TASK PROMPT: Search the entries below for the word "sample", then copy each line in which it is found.

··········

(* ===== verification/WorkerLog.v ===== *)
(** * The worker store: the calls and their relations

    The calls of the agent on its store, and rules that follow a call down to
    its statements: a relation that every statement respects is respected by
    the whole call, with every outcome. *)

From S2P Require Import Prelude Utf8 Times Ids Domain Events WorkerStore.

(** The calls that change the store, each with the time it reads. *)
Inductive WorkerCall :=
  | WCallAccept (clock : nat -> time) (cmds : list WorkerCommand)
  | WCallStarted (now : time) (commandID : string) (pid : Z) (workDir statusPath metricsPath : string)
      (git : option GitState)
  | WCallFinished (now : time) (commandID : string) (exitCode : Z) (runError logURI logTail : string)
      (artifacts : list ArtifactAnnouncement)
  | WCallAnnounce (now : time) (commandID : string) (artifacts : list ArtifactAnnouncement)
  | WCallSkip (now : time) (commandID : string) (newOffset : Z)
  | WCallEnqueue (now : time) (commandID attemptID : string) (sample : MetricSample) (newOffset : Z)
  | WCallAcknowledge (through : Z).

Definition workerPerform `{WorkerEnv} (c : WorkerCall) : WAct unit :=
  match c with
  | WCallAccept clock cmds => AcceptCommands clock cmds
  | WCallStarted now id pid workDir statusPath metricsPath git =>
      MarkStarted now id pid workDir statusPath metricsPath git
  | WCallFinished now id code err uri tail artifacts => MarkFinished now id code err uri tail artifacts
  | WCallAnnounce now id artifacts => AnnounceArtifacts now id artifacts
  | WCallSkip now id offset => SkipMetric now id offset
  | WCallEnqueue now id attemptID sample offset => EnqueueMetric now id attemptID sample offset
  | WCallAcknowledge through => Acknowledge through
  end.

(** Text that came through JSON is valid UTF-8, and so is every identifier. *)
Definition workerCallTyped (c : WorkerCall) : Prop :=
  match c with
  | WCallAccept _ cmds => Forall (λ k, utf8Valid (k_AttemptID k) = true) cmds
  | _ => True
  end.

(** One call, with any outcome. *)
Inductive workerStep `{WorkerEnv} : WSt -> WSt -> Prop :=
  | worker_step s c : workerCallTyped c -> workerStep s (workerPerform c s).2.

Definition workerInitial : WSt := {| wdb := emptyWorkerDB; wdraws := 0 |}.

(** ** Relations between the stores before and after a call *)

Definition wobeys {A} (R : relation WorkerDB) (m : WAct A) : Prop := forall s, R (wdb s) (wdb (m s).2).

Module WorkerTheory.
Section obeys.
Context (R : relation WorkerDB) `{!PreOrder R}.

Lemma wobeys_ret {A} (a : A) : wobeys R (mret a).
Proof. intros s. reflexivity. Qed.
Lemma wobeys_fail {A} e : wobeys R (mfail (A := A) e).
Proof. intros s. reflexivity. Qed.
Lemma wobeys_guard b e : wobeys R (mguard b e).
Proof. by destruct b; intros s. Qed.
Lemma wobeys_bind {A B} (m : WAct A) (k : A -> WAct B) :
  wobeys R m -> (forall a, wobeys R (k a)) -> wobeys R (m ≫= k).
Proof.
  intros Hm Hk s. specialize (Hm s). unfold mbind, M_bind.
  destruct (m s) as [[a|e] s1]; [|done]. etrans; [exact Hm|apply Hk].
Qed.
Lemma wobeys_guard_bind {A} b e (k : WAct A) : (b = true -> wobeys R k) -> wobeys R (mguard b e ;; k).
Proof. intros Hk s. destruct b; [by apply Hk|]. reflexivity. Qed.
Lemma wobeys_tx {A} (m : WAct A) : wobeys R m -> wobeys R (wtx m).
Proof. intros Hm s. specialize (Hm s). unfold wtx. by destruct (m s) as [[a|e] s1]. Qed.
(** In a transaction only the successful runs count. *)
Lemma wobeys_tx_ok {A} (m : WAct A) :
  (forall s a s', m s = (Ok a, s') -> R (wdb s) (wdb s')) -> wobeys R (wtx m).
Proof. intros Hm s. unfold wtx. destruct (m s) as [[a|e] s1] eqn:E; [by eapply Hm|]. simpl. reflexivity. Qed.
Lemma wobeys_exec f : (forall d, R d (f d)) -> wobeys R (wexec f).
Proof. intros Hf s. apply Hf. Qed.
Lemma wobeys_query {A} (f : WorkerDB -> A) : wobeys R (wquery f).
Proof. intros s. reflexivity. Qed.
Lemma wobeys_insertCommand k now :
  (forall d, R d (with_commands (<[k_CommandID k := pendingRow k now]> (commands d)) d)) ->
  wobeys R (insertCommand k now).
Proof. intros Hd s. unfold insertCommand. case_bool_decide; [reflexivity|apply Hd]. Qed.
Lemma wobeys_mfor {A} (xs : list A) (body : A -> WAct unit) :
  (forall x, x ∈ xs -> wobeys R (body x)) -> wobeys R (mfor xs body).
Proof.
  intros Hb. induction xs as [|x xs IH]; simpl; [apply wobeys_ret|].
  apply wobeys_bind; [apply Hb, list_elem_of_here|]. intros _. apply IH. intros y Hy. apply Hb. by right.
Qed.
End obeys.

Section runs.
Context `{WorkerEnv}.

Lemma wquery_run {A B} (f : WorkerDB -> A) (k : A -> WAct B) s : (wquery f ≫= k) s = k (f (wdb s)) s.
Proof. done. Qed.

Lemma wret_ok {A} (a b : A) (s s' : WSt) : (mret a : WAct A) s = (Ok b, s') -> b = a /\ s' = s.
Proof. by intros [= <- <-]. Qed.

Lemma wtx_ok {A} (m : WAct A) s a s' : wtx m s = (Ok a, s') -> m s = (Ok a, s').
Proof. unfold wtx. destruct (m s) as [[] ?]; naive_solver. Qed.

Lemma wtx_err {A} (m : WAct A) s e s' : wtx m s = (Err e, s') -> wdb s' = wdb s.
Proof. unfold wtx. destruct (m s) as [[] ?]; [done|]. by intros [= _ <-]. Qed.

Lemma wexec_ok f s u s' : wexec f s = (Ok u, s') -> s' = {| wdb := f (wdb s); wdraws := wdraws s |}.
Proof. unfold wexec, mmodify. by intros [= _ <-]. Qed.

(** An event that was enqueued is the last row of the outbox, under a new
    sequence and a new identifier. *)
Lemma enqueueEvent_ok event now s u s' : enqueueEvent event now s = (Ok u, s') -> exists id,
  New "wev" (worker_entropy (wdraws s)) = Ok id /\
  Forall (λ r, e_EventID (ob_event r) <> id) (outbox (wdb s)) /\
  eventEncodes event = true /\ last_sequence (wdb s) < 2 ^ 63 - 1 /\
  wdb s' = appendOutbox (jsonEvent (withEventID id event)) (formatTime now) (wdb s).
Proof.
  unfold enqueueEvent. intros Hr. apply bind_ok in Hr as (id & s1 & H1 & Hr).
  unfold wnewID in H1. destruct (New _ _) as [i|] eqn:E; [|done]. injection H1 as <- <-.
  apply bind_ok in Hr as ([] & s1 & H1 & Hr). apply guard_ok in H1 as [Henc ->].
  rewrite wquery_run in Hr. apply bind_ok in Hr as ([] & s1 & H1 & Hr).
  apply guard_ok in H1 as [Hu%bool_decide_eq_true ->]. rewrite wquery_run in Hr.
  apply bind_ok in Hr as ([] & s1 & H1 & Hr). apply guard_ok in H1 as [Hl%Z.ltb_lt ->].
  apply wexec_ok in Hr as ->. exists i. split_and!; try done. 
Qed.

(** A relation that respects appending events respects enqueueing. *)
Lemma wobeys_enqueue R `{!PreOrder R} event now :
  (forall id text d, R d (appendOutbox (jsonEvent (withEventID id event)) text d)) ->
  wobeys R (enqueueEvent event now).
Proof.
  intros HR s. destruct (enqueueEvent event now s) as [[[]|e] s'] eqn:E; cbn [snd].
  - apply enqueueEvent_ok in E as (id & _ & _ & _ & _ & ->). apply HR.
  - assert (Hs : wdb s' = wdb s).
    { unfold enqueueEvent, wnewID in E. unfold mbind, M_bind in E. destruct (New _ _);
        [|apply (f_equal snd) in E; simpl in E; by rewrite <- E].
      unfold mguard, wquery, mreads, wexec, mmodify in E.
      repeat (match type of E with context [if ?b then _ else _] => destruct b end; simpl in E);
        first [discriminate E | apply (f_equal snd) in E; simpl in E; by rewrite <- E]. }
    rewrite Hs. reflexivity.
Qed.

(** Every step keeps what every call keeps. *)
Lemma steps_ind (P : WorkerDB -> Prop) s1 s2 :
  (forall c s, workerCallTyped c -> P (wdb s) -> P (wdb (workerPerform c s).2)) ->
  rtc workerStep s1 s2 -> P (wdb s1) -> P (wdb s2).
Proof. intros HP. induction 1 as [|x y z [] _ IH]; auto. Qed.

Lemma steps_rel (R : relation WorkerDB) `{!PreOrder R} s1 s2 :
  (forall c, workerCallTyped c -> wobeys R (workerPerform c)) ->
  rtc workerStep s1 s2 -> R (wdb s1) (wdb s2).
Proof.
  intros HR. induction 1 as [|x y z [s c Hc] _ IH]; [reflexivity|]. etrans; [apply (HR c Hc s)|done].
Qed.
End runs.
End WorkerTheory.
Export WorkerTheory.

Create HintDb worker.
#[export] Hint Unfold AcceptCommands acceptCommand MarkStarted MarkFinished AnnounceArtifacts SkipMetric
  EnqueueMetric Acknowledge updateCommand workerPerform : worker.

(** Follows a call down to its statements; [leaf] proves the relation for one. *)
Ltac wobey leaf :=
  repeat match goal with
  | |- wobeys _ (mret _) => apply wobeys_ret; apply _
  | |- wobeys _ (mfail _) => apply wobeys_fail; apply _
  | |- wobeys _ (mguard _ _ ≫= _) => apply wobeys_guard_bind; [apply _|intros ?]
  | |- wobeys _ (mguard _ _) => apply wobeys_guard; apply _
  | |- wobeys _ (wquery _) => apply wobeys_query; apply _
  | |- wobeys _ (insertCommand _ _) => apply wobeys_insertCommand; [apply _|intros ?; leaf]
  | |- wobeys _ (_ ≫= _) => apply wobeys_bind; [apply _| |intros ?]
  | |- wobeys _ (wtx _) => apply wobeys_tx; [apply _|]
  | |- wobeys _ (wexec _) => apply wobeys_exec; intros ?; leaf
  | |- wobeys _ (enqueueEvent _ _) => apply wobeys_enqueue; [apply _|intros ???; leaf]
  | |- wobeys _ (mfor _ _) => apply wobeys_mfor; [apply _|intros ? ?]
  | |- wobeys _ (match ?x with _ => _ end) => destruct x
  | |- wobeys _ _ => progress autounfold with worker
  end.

··········

WRITTEN SOLUTION:
  | WCallEnqueue (now : time) (commandID attemptID : string) (sample : MetricSample) (newOffset : Z)
  | WCallEnqueue now id attemptID sample offset => EnqueueMetric now id attemptID sample offset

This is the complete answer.